Statua di Asclepio in marmo greco (Galleria degli Uffizi, Firenze, II secolo d.C.).
Immagine: www.amicidegliuffizi.it

 

Come si può notare, mostra gli attributi distintivi del dio della medicina, che sono appunto il bastone e il serpente il quale, come vuole la tradizione mitologica, si attorciglia a esso.

Questa statua è alta più di due metri e supera quindi la statura media dell’uomo. La scelta di scolpire la divinità ad altezza più grande di quella umana, vuole rappresentare il fatto che siamo in presenza di una divinità, cioè di un essere superiore all’uomo che è invece creatura mortale e imperfetta, ma indica anche che la scultura non aveva una funzione ornamentale bensì cultuale, davanti a essa cioè ci si fermava a pregare o si portavano offerte.

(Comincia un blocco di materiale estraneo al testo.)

(* ===== verification/Spool.v ===== *)
(** * Spool: the capture types of internal/spool/spool.go

    An LSN is pglogrepl's [uint64].  Its text form is produced and read by
    that package, so it is an interface here: [LSN_String] and [ParseLSN]
    with the round trip the checkpoint relies on.  [hex_lsn_codec] is the
    [XXXXXXXX/XXXXXXXX] format and shows that the interface can be met. *)

From Stdlib Require Import Ascii.
From S2P Require Import Prelude Text Timestamp.

Definition LSN : Type := Z.

Class LsnCodec := {
  LSN_String : LSN → string;
  ParseLSN : string → option LSN;
  ParseLSN_String : ∀ l, in_uint64 l → ParseLSN (LSN_String l) = Some l;
}.

(** [spool.CapturedEvent]. *)
Record CapturedEvent := MkCaptured {
  ce_Source : string;
  ce_ID : string;
  ce_Type : string;
  ce_Subject : string;
  ce_Payload : string;
  ce_PayloadSHA256 : string;
  ce_TransactionID : Z;
  ce_MessageLSN : LSN;
  ce_CommitLSN : LSN;
  ce_CommitEndLSN : LSN;
  ce_CommitTime : time;
  ce_MessageIndex : Z;
}.

(** [spool.CommittedBatch]. *)
Record CommittedBatch := MkBatch {
  cb_TransactionID : Z;
  cb_CommitLSN : LSN;
  cb_CommitEndLSN : LSN;
  cb_CommitTime : time;
  cb_Events : list CapturedEvent;
}.

(** [spool.PersistResult]. *)
Record PersistResult := MkResult {
  pr_Inserted : Z;
  pr_Replayed : Z;
  pr_DurableLSN : LSN;
}.

(** The identity of an event: [(source, id)]. *)
Definition ce_key (e : CapturedEvent) : string * string := (ce_Source e, ce_ID e).

(** ** A codec: two zero-padded upper-case hexadecimal words *)

Module HexLsn.

Definition hexd (n : Z) : ascii :=
  ascii_of_N (Z.to_N (if n <? 10 then 48 + n else 55 + n)).

Definition hexv (c : ascii) : option Z :=
  let n := Z.of_N (N_of_ascii c) in
  if (48 <=? n) && (n <? 58) then Some (n - 48)
  else if (65 <=? n) && (n <? 71) then Some (n - 55)
  else None.

(** The low [w] hexadecimal digits of [n], least significant last. *)
Fixpoint hex (w : nat) (n : Z) (acc : string) : string :=
  match w with
  | O => acc
  | S w' => hex w' (n / 16) (String (hexd (n mod 16)) acc)
  end.

Fixpoint unhex (s : string) (acc : Z) : option Z :=
  match s with
  | "" => Some acc
  | String c s' => match hexv c with Some v => unhex s' (16 * acc + v) | None => None end
  end.

Definition to_string (l : LSN) : string :=
  hex 8 (l / 2 ^ 32) ("/" +:+ hex 8 (l mod 2 ^ 32) "").

Definition parse (s : string) : option LSN :=
  if (String.length s =? 17)%nat && (String.substring 8 1 s =? "/")%string then
    match unhex (String.substring 0 8 s) 0, unhex (String.substring 9 8 s) 0 with
    | Some hi, Some lo => Some (hi * 2 ^ 32 + lo)
    | _, _ => None
    end
  else None.

Lemma hexv_hexd n : 0 <= n < 16 → hexv (hexd n) = Some n.
Proof.
  intros H. unfold hexv, hexd.
  destruct (n <? 10) eqn:E; breflect; rewrite N_ascii_embedding by lia;
    repeat (case_match; breflect); first [f_equal; lia | exfalso; lia | idtac];
    repeat match goal with H : (_ && _) = false |- _ => apply andb_false_iff in H end;
    repeat match goal with H : _ ∨ _ |- _ => destruct H end; breflect; lia.
Qed.

Lemma unhex_hex w n acc z :
  0 <= n < 16 ^ Z.of_nat w →
  unhex (hex w n acc) z = unhex acc (z * 16 ^ Z.of_nat w + n).
Proof.
  revert n acc z. induction w as [|w IH]; intros n acc z Hn; cbn [hex].
  - f_equal. simpl in *. lia.
  - assert (16 ^ Z.of_nat (S w) = 16 * 16 ^ Z.of_nat w) as Hp
      by (rewrite Nat2Z.inj_succ, Z.pow_succ_r; lia).
    rewrite Hp in Hn. rewrite IH by dlia.
    cbn [unhex]. rewrite hexv_hexd by dlia. f_equal. rewrite Hp. dlia.
Qed.

Lemma hex_app w n acc : hex w n acc = hex w n "" +:+ acc.
Proof.
  revert n acc. induction w as [|w IH]; intros n acc; cbn [hex]; [done|].
  rewrite IH, (IH _ (String _ "")), <- append_assoc_string. done.
Qed.

Lemma length_hex w n acc : String.length (hex w n acc) = (w + String.length acc)%nat.
Proof.
  revert n acc. induction w as [|w IH]; intros n acc; cbn [hex]; [done|].
  rewrite IH. simpl. lia.
Qed.

(** Cutting a string at the end of a prefix of known length. *)
Lemma substring_prefix s t : String.substring 0 (String.length s) (s +:+ t) = s.
Proof.
  induction s as [|c s IH]; [by destruct t|]. rewrite append_cons. simpl. by rewrite IH.
Qed.

Lemma substring_skip s t n m :
  n = String.length s → String.substring n m (s +:+ t) = String.substring 0 m t.
Proof.
  intros ->. induction s as [|c s IH]; [done|]. rewrite append_cons. simpl. by rewrite IH.
Qed.

Lemma parse_to_string l : in_uint64 l → parse (to_string l) = Some l.
Proof.
  intros H. unfold in_uint64 in H. unfold parse, to_string.
  rewrite hex_app. set (hi := hex 8 (l / 2 ^ 32) "").
  set (lo := hex 8 (l mod 2 ^ 32) "").
  assert (String.length hi = 8%nat) as Hhi by (unfold hi; by rewrite length_hex).
  assert (String.length lo = 8%nat) as Hlo by (unfold lo; by rewrite length_hex).
  assert (String.substring 0 8 (hi +:+ "/" +:+ lo) = hi) as ->
    by (rewrite <- Hhi at 1; apply substring_prefix).
  rewrite (substring_skip hi _ 8 1) by done.
  assert (String.substring 9 8 (hi +:+ "/" +:+ lo) = lo) as ->.
  { rewrite append_assoc_string, (substring_skip (hi +:+ "/") lo 9 8)
      by (rewrite length_app_string, Hhi; done).
    rewrite <- Hlo, <- (substring_prefix lo "") at 1. f_equal. }
  rewrite !length_app_string, Hhi, Hlo.
  change (String.length "/") with 1%nat. cbn [Nat.add Nat.eqb andb].
  rewrite append_cons, append_nil_l.
  replace (String.substring 0 1 (String "/" lo)) with "/" by (by destruct lo).
  rewrite String.eqb_refl. unfold hi, lo.
  rewrite !unhex_hex by (simpl; dlia). cbn [unhex]. f_equal. dlia.
Qed.

End HexLsn.

Definition hex_lsn_codec : LsnCodec := {|
  LSN_String := HexLsn.to_string;
  ParseLSN := HexLsn.parse;
  ParseLSN_String := HexLsn.parse_to_string;
|}.

Example hex_lsn_example : @LSN_String hex_lsn_codec (22 * 2 ^ 32 + 11978776) = "00000016/00B6C818".
Proof. reflexivity. Qed.
(* ===== verification/StoreFacts.v ===== *)
(** * StoreFacts: capture persistence is atomic and refines the log *)

From S2P Require Import Prelude Rows Text Timestamp Sha256 Runtime Spool.
From S2P Require Import Schema SchemaFacts Store.

Section StoreFacts.
Context {codec : LsnCodec}.

(** ** The log of identities *)

Lemma log_digest_events k db :
  log_digest k (event_log db) =
  e_sha256 <$> head (select (has_event_key k.1 k.2) (events db)).
Proof.
  unfold log_digest, event_log.
  induction (events db) as [|e l IH]; simpl; [done|].
  destruct (has_event_key k.1 k.2 e) eqn:E.
  - apply has_event_key_true in E. rewrite <- surjective_pairing in E.
    rewrite bool_decide_eq_true_2 by done. done.
  - rewrite bool_decide_eq_false_2; [exact IH|].
    intros H. enough (has_event_key k.1 k.2 e = true) by congruence.
    apply has_event_key_true. rewrite H. by destruct k.
Qed.

Lemma log_insert_all_app l cs cs' :
  log_insert_all l (cs ++ cs') =
  match log_insert_all l cs with Some l' => log_insert_all l' cs' | None => None end.
Proof.
  revert l. induction cs as [|c cs IH]; intros l; simpl; [done|].
  destruct (log_insert l c); auto.
Qed.

(** ** insertOrVerify *)

Lemma event_row_fresh c t :
  ce_PayloadSHA256 c = Sum256 (ce_Payload c) → fresh_event (event_row c t).
Proof. intros H n. by repeat split. Qed.

Lemma event_row_key c t n : event_key (event_row c t n) = ce_key c.
Proof. done. Qed.

(** Inserting a row, seen on the log. *)
Lemma insert_event_log c t n db db' r :
  insert_event (event_row c t) n db = inr (db', r) → r.1 = 1 →
  db' = set_events (events db ++ [event_row c t r.2]) r.2 db ∧
  log_insert (event_log db) c = Some (event_log db').
Proof.
  intros H Hr. apply insert_event_inv in H as [(_ & -> & _)|(-> & -> & Hk)]; [done|].
  simpl. split; [done|]. unfold log_insert. rewrite log_digest_events.
  assert (head (select (has_event_key (ce_key c).1 (ce_key c).2) (events db)) = None) as ->.
  { apply head_select_None. intros e He.
    destruct (has_event_key _ _ e) eqn:E; [|done].
    apply has_event_key_true in E. destruct (Hk e He).
    by rewrite E, event_row_key, <- surjective_pairing. }
  simpl. unfold event_log. simpl. by rewrite map_app.
Qed.

Definition insert_post (c : CapturedEvent) (env : Env) (db : DB)
    (w : World DB) (o : outcome (bool * Z)) (w' : World DB) : Prop :=
  match o with
  | Ok (ins, seq) => ∃ db', disk w' = disk w ∧ txn w' = Some db' ∧ db_wf db' ∧
      log_insert (event_log db) c = Some (event_log db') ∧
      (∃ e, e ∈ events db' ∧ event_key e = ce_key c ∧ e_sequence e = seq) ∧
      if ins : bool
      then ∃ t, db' = set_events (events db ++ [event_row c t seq]) seq db
      else db' = db
  | Fail e => disk w' = disk w ∧
      (faulty env ∨
       (log_insert (event_log db) c = None ∧ errors_is e ErrIdentityConflict = true))
  | Crash => False
  end.

Lemma insertOrVerify_wp c env w db :
  txn w = Some db → db_wf db → ce_PayloadSHA256 c = Sum256 (ce_Payload c) →
  wp (insertOrVerify c) env w (insert_post c env db w).
Proof.
  intros Ht Hwf Hsha. unfold insertOrVerify. do 2 wp_step. wp_step.
  eapply wp_run_txn; [done| |].
  { intros n k [Hf|(m & Hm)]; (split; [done|]); [by left|]. exfalso. revert Hm.
    unfold insert_event. simpl. rewrite Hsha, length_Sum256. simpl.
    by destruct (exists_where _ _). }
  intros n db1 r k Hins.
  pose proof (insert_event_wf _ _ _ _ _ (event_row_fresh c _ Hsha) Hwf Hins) as Hwf1.
  wp_step. eapply wp_driver_call; [done| |].
  { intros k' Hf. by split; [|left]. }
  intros k'. destruct (r.1 =? 1) eqn:Er.
  - breflect. destruct (insert_event_log _ _ _ _ _ _ Hins Er) as [-> Hlog].
    wp_step. eapply wp_driver_call; [done| |].
    { intros k2 Hf. by split; [|left]. }
    intros k2. wp_step. eexists. do 4 (split; [done|]). split; [|by eexists].
    eexists. split; [apply elem_of_snoc; by right|]. done.
  - apply insert_event_inv in Hins as [(-> & -> & e & He & Hk)|(_ & -> & _)]; [|done].
    wp_step. eapply wp_run_txn; [done| |].
    { intros n' k2 [Hf|(m & Hm)]; [by split; [|left] | done]. }
    intros n' db2 row k2 [= <- <-].
    rewrite event_row_key in Hk.
    destruct (head (select _ (events db))) as [e'|] eqn:Eh.
    + pose proof Eh as Eh'.
      apply head_select_Some in Eh as [He' Hk']. apply has_event_key_true in Hk'.
      assert (log_insert (event_log db) c =
        if decide (e_sha256 e' = ce_PayloadSHA256 c) then Some (event_log db) else None)
        as Hli by (unfold log_insert; rewrite log_digest_events; unfold ce_key; simpl; by rewrite Eh').
      destruct (negb _ || negb _) eqn:Ec.
      * wp_step. split; [done|]. right. split; [|apply errors_is_wrapf].
        rewrite Hli. destruct (decide _) as [E|E]; [|done]. exfalso.
        rewrite E, Nat.eqb_refl, String.eqb_refl in Ec. done.
      * breflect. wp_step. exists db. do 3 (split; [done|]). split.
        { rewrite Hli. by rewrite decide_True. }
        split; [|done]. exists e'. split; [done|]. split; [|done]. by rewrite Hk'.
    + wp_step. split; [done|]. exfalso.
      rewrite head_select_None in Eh. specialize (Eh e He).
      assert (has_event_key (ce_Source c) (ce_ID c) e = true)
        by (by apply has_event_key_true). congruence.
Qed.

Se osservate il volto del dio, noterete infine che Asclepio appare piuttosto stanco, espressione certo anomala per un dio, il quale solitamente viene raffigurato in tutta la sua gloria e potenza, sia che il suo nome sia legato alla guerra piuttosto che all’amore, o alla giustizia, o a qualsiasi altro valore di cui è personificazione. Se ne deduce che chi scolpì questa statua volle fermare nel marmo la stanchezza del medico dopo aver curato i tanti malati, non senza forse un’allusione alla miseria di cui è inevitabilmente avvolta la condizione umana.